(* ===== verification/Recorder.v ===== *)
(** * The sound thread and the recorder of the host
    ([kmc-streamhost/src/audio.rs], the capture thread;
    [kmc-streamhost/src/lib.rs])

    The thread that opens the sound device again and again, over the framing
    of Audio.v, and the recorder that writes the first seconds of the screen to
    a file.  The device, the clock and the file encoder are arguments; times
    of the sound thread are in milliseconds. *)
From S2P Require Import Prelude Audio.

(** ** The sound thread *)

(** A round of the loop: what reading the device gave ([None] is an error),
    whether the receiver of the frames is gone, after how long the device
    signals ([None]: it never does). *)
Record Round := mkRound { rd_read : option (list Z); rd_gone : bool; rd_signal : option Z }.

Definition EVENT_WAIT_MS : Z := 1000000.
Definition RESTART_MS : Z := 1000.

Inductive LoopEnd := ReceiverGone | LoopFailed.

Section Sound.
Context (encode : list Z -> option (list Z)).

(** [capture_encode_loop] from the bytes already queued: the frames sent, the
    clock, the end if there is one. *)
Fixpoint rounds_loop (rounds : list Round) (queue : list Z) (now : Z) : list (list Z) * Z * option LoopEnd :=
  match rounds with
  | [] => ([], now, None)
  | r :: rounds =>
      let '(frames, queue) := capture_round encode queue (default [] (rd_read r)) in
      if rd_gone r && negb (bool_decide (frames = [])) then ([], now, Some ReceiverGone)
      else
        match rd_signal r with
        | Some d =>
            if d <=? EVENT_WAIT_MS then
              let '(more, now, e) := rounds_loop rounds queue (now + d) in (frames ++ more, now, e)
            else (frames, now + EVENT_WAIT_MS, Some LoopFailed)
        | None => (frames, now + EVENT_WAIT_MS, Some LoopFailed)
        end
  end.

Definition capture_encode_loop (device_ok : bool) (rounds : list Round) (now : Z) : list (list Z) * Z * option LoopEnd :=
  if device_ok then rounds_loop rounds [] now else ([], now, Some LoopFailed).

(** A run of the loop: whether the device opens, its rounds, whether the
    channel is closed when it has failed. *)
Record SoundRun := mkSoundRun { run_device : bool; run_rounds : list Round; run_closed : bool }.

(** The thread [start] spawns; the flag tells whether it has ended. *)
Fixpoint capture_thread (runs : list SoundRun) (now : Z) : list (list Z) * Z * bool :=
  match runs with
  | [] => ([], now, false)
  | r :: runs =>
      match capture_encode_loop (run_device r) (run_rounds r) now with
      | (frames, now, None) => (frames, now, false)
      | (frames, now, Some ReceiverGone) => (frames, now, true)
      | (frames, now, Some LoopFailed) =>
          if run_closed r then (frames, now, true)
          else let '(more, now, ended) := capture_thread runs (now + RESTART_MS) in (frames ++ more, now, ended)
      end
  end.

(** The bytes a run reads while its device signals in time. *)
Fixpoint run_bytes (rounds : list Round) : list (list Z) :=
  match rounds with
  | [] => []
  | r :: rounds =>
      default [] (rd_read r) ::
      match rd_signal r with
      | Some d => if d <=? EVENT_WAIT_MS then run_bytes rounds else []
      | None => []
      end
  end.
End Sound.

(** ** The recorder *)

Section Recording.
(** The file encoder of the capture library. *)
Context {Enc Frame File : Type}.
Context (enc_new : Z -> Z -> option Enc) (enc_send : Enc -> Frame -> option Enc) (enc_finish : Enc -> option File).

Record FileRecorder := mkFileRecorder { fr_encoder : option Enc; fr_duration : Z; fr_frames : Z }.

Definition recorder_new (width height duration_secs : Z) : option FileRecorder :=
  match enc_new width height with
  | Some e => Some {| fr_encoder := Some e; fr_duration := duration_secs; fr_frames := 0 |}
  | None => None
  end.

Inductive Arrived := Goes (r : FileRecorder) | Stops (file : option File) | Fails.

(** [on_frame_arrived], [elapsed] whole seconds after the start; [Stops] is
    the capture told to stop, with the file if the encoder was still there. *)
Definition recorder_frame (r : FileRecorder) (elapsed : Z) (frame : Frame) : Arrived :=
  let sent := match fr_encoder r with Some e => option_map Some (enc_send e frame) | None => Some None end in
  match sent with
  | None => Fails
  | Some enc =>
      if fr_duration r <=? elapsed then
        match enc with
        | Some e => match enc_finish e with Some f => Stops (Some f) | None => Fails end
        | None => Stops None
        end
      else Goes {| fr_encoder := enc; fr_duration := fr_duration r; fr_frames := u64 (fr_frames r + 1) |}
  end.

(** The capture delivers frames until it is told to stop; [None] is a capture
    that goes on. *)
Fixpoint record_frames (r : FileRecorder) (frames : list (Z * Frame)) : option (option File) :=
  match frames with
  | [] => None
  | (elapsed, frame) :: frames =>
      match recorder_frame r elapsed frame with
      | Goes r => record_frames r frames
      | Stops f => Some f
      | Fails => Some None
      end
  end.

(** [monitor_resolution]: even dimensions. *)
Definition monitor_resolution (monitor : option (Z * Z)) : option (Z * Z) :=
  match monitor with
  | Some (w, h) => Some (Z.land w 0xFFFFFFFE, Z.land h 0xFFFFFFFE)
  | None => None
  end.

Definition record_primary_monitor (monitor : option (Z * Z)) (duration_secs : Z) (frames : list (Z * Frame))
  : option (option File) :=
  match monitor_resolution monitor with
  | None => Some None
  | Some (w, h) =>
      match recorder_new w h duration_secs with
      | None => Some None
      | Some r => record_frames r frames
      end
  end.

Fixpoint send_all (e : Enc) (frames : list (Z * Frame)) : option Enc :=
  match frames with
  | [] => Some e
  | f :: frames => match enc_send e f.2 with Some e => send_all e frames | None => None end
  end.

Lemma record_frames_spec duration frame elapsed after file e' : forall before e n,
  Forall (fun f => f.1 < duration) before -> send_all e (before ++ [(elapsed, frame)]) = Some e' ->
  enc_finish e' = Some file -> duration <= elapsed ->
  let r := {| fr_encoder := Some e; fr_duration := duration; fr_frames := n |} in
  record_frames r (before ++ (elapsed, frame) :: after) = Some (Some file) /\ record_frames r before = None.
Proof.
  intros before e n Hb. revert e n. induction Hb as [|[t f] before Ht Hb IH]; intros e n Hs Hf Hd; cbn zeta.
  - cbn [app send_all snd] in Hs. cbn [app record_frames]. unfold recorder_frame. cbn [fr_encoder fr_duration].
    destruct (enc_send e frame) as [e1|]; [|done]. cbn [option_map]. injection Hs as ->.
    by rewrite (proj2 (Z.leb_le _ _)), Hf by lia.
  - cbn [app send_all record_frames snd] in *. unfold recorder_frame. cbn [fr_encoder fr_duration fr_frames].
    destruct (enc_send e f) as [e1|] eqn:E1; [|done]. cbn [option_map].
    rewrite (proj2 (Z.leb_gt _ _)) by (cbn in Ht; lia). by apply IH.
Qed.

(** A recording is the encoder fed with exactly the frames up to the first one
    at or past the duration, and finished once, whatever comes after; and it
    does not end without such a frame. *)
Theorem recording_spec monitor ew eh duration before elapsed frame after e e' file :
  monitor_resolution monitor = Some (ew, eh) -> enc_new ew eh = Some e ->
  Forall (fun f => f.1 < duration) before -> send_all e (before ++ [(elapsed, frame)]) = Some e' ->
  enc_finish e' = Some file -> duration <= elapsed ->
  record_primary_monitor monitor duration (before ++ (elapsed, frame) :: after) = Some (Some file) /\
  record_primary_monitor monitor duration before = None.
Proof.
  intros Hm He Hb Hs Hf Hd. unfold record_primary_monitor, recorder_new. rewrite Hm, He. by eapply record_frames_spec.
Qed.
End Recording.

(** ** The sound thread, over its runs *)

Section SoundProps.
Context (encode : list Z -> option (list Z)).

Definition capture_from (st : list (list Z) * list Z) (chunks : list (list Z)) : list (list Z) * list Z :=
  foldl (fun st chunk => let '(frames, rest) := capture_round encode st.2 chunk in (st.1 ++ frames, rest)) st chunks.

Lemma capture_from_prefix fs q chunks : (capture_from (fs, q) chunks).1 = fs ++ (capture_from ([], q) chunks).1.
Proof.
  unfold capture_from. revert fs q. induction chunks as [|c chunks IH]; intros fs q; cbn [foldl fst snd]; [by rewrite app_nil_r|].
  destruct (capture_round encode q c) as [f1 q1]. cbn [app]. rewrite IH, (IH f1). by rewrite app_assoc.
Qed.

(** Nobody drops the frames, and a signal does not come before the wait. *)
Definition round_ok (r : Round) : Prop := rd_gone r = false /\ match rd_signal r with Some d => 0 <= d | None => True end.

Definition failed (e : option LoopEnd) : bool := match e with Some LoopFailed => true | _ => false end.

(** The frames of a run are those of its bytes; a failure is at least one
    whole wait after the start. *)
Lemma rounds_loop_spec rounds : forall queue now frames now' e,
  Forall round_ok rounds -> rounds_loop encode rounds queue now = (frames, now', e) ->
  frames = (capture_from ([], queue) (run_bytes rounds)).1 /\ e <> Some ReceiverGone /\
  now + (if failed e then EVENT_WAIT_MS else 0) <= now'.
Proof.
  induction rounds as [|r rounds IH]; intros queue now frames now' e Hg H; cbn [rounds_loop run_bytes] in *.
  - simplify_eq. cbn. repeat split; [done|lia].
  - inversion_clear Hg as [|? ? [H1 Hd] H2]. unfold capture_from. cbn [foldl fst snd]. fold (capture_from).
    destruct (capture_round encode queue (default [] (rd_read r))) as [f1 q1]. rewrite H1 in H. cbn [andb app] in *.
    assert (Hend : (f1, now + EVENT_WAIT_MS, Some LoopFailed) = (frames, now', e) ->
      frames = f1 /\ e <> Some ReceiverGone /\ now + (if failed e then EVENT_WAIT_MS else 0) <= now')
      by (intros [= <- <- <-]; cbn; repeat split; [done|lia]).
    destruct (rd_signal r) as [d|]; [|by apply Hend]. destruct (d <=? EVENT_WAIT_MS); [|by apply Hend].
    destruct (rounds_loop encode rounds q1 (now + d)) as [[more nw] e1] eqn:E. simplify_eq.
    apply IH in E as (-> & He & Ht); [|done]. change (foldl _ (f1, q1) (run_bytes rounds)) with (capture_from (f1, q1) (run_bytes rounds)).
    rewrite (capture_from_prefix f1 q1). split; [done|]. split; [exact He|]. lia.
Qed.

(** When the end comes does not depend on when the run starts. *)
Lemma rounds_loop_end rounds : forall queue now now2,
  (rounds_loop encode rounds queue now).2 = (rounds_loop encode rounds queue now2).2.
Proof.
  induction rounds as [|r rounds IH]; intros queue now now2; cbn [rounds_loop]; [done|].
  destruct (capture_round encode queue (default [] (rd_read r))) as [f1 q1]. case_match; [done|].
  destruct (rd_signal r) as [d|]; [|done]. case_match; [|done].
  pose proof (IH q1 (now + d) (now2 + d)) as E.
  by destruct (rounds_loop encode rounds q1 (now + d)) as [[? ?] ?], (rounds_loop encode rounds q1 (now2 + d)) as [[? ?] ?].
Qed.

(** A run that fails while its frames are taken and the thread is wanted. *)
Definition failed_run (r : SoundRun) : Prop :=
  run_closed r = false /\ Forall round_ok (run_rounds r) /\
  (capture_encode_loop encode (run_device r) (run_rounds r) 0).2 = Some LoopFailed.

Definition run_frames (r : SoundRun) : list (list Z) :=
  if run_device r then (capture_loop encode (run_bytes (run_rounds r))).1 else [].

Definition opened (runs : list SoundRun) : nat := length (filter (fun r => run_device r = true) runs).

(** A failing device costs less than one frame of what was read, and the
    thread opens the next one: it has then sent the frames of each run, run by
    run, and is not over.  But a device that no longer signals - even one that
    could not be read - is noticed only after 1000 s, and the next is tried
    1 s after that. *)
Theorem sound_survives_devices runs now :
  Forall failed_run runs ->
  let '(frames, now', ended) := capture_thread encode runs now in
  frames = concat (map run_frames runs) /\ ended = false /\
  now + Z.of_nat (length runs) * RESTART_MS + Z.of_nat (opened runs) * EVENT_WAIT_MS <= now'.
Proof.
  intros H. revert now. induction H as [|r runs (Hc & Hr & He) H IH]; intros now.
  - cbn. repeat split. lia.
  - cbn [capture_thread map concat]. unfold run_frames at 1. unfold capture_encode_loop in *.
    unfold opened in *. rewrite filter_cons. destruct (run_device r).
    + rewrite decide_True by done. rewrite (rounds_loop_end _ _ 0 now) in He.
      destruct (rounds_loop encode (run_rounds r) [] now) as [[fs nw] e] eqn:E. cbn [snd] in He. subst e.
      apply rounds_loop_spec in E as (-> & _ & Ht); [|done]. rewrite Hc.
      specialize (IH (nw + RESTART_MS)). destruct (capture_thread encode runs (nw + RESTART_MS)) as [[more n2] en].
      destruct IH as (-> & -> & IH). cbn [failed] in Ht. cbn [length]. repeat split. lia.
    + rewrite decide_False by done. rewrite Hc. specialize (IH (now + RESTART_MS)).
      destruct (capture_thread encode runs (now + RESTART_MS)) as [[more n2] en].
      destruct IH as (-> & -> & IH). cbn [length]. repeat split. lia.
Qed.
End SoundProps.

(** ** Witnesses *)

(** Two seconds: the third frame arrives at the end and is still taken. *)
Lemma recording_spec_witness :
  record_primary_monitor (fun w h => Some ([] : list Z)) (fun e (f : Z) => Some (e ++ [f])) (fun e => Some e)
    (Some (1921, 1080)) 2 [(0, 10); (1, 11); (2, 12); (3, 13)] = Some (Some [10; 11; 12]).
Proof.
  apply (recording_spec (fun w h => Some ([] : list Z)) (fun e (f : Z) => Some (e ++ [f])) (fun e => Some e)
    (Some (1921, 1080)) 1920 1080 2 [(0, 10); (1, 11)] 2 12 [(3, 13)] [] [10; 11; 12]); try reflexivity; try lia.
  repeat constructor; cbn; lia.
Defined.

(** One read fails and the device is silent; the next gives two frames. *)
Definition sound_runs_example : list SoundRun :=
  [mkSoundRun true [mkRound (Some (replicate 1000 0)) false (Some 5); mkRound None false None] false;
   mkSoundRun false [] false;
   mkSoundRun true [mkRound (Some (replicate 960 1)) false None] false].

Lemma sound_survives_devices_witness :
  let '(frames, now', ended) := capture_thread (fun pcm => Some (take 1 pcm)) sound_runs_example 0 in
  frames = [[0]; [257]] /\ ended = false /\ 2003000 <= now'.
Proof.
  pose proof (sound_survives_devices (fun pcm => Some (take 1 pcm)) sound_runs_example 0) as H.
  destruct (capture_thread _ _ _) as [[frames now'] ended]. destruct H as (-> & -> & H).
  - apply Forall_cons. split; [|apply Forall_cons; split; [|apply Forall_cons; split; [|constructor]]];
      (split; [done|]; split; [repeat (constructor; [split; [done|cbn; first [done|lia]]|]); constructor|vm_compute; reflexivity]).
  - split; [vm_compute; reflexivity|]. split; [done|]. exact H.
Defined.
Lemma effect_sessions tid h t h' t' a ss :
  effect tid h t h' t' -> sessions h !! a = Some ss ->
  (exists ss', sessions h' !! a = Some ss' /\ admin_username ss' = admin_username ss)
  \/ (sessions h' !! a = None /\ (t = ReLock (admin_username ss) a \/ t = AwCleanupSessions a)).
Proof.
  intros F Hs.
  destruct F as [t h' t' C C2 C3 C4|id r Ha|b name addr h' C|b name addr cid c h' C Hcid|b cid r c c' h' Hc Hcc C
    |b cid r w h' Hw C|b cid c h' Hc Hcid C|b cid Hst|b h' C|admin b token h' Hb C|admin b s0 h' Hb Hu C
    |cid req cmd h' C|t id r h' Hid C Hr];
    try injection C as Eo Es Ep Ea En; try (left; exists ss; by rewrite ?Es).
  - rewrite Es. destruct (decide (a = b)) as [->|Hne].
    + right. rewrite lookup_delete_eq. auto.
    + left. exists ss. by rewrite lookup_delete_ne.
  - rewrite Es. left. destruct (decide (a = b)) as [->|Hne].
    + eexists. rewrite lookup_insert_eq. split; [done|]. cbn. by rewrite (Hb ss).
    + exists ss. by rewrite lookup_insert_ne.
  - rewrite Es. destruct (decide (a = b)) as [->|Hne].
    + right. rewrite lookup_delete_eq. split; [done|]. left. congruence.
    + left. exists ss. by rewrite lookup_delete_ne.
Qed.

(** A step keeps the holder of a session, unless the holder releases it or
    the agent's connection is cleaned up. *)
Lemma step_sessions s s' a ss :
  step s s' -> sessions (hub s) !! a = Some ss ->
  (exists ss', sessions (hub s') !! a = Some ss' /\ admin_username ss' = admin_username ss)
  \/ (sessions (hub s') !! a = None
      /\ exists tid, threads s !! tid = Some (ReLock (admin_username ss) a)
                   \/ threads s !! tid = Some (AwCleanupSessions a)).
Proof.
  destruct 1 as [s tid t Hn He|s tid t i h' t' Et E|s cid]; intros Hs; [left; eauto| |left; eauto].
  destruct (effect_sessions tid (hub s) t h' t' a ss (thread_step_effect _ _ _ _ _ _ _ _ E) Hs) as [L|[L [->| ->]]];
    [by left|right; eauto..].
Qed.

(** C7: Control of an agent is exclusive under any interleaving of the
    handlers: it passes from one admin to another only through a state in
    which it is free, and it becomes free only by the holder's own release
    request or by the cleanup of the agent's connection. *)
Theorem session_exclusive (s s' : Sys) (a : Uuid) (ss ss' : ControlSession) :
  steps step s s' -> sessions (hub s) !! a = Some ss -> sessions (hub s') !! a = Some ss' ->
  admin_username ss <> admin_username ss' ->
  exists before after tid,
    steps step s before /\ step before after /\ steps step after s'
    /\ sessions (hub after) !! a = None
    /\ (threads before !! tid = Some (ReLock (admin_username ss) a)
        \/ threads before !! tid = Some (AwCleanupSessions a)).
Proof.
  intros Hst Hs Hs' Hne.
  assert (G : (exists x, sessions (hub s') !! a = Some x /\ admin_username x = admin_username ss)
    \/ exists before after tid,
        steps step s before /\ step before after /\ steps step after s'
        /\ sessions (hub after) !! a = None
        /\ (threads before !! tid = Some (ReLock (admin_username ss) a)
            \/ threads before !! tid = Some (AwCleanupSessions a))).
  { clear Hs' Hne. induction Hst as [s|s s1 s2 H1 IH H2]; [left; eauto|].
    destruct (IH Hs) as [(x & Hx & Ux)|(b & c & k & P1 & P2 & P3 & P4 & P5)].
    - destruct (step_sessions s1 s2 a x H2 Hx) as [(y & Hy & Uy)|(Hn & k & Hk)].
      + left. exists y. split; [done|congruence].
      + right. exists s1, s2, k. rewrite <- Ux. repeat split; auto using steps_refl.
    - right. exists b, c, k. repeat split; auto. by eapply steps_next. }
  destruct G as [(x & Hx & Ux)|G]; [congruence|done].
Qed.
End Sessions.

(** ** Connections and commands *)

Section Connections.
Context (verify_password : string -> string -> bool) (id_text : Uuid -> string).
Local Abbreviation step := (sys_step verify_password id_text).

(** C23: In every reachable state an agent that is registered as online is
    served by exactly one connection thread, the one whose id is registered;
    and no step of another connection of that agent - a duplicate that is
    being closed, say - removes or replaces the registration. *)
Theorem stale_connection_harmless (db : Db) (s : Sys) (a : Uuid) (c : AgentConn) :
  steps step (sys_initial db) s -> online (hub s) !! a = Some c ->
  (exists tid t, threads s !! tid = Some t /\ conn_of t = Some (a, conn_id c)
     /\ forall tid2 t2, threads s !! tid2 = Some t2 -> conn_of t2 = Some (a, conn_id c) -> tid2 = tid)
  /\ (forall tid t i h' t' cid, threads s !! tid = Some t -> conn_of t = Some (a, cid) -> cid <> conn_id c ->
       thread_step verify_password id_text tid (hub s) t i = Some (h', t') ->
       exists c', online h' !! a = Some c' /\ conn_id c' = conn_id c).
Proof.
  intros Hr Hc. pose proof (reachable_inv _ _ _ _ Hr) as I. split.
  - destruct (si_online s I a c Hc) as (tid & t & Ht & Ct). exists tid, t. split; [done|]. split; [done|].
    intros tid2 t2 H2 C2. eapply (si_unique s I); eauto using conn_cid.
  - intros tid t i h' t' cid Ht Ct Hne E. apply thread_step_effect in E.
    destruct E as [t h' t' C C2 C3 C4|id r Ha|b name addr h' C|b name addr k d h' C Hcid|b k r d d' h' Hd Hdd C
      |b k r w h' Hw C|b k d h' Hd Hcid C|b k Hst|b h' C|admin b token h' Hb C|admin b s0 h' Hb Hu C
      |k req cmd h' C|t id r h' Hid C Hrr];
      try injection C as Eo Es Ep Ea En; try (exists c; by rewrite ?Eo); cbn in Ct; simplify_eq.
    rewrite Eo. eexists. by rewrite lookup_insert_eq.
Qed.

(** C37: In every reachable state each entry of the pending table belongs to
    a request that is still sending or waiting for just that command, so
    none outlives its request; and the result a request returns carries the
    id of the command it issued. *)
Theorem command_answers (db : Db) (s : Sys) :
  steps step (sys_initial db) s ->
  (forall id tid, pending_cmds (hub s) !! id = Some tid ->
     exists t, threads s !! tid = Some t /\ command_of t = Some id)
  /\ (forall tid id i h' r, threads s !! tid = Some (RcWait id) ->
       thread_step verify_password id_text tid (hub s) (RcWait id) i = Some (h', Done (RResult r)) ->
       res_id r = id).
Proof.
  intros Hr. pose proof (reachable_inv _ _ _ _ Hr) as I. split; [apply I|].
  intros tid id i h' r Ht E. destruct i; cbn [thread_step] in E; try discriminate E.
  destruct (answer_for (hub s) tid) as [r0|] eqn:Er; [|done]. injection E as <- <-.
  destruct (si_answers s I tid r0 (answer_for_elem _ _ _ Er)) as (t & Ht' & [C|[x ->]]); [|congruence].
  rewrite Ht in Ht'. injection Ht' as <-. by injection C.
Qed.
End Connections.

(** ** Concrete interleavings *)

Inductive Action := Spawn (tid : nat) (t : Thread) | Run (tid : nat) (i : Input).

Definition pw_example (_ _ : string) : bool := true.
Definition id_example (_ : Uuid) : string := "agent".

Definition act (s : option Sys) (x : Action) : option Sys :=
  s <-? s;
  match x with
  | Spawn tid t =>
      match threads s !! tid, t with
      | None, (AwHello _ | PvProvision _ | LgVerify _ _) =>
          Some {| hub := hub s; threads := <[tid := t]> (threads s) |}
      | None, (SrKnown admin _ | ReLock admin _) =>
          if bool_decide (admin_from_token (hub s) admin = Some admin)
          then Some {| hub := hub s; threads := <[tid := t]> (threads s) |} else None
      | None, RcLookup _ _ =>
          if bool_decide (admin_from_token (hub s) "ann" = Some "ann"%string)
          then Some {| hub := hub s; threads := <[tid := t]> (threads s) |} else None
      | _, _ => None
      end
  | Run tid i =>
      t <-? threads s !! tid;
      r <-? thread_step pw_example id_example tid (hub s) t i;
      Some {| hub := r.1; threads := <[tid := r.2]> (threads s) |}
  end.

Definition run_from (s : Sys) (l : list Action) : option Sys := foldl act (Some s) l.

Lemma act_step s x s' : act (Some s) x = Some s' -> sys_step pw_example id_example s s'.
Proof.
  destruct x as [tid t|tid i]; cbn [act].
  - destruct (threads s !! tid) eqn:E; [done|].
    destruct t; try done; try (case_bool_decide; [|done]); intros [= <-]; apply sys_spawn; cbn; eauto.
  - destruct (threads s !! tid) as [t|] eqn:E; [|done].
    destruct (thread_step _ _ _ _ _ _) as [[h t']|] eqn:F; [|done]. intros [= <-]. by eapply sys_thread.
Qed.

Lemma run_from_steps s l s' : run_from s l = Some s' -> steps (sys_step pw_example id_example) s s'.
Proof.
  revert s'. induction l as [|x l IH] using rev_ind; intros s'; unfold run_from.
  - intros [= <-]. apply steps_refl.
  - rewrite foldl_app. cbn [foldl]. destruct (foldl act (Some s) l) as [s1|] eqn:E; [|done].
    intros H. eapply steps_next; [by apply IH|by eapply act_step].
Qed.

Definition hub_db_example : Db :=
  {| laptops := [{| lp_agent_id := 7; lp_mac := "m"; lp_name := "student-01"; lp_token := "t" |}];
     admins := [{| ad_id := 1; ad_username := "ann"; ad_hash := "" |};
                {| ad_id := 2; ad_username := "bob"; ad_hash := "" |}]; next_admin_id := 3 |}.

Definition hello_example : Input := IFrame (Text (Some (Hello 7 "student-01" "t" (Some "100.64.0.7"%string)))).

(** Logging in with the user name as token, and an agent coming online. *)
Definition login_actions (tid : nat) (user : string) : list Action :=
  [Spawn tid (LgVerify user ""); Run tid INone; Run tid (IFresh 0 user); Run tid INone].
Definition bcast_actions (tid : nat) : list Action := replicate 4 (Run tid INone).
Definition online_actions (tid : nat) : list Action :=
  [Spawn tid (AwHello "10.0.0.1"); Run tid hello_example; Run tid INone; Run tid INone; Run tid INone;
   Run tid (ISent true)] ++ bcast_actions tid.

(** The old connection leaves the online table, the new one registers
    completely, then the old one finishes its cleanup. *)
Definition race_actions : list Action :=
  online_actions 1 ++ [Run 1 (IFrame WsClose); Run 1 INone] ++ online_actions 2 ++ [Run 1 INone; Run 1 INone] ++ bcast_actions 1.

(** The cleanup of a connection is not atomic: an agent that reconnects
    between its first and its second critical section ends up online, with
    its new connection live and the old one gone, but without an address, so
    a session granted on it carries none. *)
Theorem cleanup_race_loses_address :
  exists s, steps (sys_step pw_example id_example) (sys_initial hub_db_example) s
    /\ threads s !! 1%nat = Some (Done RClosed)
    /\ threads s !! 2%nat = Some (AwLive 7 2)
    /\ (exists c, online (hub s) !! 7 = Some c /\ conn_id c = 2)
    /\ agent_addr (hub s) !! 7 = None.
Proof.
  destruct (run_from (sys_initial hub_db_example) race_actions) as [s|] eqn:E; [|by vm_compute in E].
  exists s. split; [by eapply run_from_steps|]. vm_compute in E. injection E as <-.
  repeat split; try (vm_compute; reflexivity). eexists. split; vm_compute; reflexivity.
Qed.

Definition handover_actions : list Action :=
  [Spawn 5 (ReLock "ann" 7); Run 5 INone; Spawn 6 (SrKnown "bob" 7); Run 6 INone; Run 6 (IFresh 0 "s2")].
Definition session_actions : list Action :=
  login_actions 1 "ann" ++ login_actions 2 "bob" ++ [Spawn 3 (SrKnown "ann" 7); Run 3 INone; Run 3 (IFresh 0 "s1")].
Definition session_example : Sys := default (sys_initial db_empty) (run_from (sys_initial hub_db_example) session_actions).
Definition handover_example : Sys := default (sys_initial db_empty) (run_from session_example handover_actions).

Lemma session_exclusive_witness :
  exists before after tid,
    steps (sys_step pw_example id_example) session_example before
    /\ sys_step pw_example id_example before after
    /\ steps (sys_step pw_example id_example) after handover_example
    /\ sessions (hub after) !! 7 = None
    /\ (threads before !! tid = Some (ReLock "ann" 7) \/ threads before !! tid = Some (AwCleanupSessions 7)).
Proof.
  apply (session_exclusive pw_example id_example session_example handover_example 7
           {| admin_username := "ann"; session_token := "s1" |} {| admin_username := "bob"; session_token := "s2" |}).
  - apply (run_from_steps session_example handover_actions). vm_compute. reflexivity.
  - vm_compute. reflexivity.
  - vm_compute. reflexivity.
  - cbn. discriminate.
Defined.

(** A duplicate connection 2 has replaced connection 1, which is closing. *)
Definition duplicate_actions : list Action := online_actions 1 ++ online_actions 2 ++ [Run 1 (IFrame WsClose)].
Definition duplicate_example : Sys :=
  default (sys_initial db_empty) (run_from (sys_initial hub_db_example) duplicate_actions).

****************

Problem details >> What do the lines above say from the one containing "admin_username ss <> admin_username ss' ->" down to the one containing "(** C23: In"? Return them exactly, both end lines included, and only them.

Finished exercise >>
  admin_username ss <> admin_username ss' ->
  exists before after tid,
    steps step s before /\ step before after /\ steps step after s'
    /\ sessions (hub after) !! a = None
    /\ (threads before !! tid = Some (ReLock (admin_username ss) a)
        \/ threads before !! tid = Some (AwCleanupSessions a)).
Proof.
  intros Hst Hs Hs' Hne.
  assert (G : (exists x, sessions (hub s') !! a = Some x /\ admin_username x = admin_username ss)
    \/ exists before after tid,
        steps step s before /\ step before after /\ steps step after s'
        /\ sessions (hub after) !! a = None
        /\ (threads before !! tid = Some (ReLock (admin_username ss) a)
            \/ threads before !! tid = Some (AwCleanupSessions a))).
  { clear Hs' Hne. induction Hst as [s|s s1 s2 H1 IH H2]; [left; eauto|].
    destruct (IH Hs) as [(x & Hx & Ux)|(b & c & k & P1 & P2 & P3 & P4 & P5)].
    - destruct (step_sessions s1 s2 a x H2 Hx) as [(y & Hy & Uy)|(Hn & k & Hk)].
      + left. exists y. split; [done|congruence].
      + right. exists s1, s2, k. rewrite <- Ux. repeat split; auto using steps_refl.
    - right. exists b, c, k. repeat split; auto. by eapply steps_next. }
  destruct G as [(x & Hx & Ux)|G]; [congruence|done].
Qed.
End Sessions.

(** ** Connections and commands *)

Section Connections.
Context (verify_password : string -> string -> bool) (id_text : Uuid -> string).
Local Abbreviation step := (sys_step verify_password id_text).

(** C23: In every reachable state an agent that is registered as online is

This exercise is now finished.